An important issue when analyzing gene lists is to detect enriched functions. For this analysis, the 267 genes differentially expressed among bone marrow mesenchymal cells, CAFs and N+, were grouped as more expressed in bone marrow stromal cells and more expressed in CAFs and N+. These genes were then used as input data and biological processes from Gene Ontology were screened for enrichment. Functions enriched among genes less expressed in bone marrow mesenchymal cells (and more expressed in CAFs and N+) included negative regulation of nucleobase, nucleoside, nucleotide and nucleic acid metabolic processes, negative regulation of transcription and apoptosis (Table S3) and functions enriched among genes more expressed in bone marrow mesenchymal cells (as compared with CAFs or N+) included mesoderm formation, response to wounding, regeneration and embryonic morphogenesis, with the latter including only a few genes such as NOTCH2, EYA2, MACF1, TXNRD1, C17ORF28 and HECTD1 (Table S4). In agreement with these findings, Ingenuity Pathway Analysis (IPA) indicated a high score for networks composed of genes related to skeletal and muscular system development (Figure 2A), connective tissue disorders (Figure 2B) and cellular development (Figure 2C), as well as other networks related to development (Table S5).

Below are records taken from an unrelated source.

(** C29: [saveToFile] of part_002 implements appending a record to the log
    at its path: the missing directories are made, the file then holds the
    bracketed list of the records it held followed by the new one, the path
    can be saved to again and no descriptor stays open. *)
Theorem saveToFile_brackets (o : OS) (p : string) (js : list logToJSON) (j : logToJSON) :
  savable o p -> stored o p js ->
  exists o', saveToFile j p o = (Ok tt, o')
    /\ content o' p = Some (bracketText (js ++ [j]))
    /\ stored o' p (js ++ [j]) /\ savable o' p /\ os_fds o' = os_fds o.
Proof.
  intros Hs Hst. destruct (bracket_law o p js j Hs Hst) as (o' & Hr & Hst' & Hs' & Hfd).
  exists o'. split_and!; try done. by destruct js.
Qed.

(** ** Descriptors

    The [Close] of the file [initFile] creates is not deferred: when the
    write of the opening bracket fails, [saveToFile] returns with that file
    open.  On every other path the descriptors are those that were open. *)

Section Leak.
Context (F : gmap nat FileDesc) (n0 : nat) (j : logToJSON) (p : string).

(** At most one descriptor more than before is open. *)
Definition one_more (o : OS) : Prop :=
  fd_inv F n0 ∅ o \/ exists fd, fd_inv F n0 {[fd]} o.

Lemma writeEntry_fds (X : gset nat) (fd : nat) : fd ∈ X -> keeps F n0 X (writeEntry j fd).
Proof.
  intros Hfd. unfold writeEntry, jsonMarshalIndent.
  apply keeps_bind; [by apply File_Stat_fds|]. intros stat.
  apply keeps_bind; [apply keeps_ret|]. intros jsonData.
  apply keeps_bind; [destruct (2 <? fi_size stat)%Z|intros _];
    repeat (apply keeps_bind; [|intros _]);
    auto using keeps_ret, File_WriteString_fds, File_Truncate_fds, File_Seek_fds.
Qed.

Expression of candidate genes in another series of samples

The expression of some genes (ADCY2, ANTXR1, CYR61, DNAH1, DUSP1, FGFR1, HECTD1, HNMT, KLF5, LOX, MACF1, MYH9, NOTCH2, SLC1A3, TACC1, TXNRD1 and USP16) was also evaluated by another methodology (RT-qPCR) in some samples not analyzed by microarray (biological validation set, indicated in Table 1). The selection of these genes was based on their relation to morphogenesis and differentiation, or on a fold-change in expression > 2. In this analysis, NOTCH2 and SLC1A3 were significantly more expressed in fibroblasts from lymph nodes (N+) when compared to primary tumor samples (CAF) (Figure 3A); ADCY2 and SLC1A3 were confirmed more expressed in bone marrow (BMMC) than in primary tumor fibroblasts (CAF) (Figure 3B) and ADCY2 was significantly more expressed in bone marrow stromal cells (BMMC) when compared to lymph node fibroblasts (N+) (Figure 3C).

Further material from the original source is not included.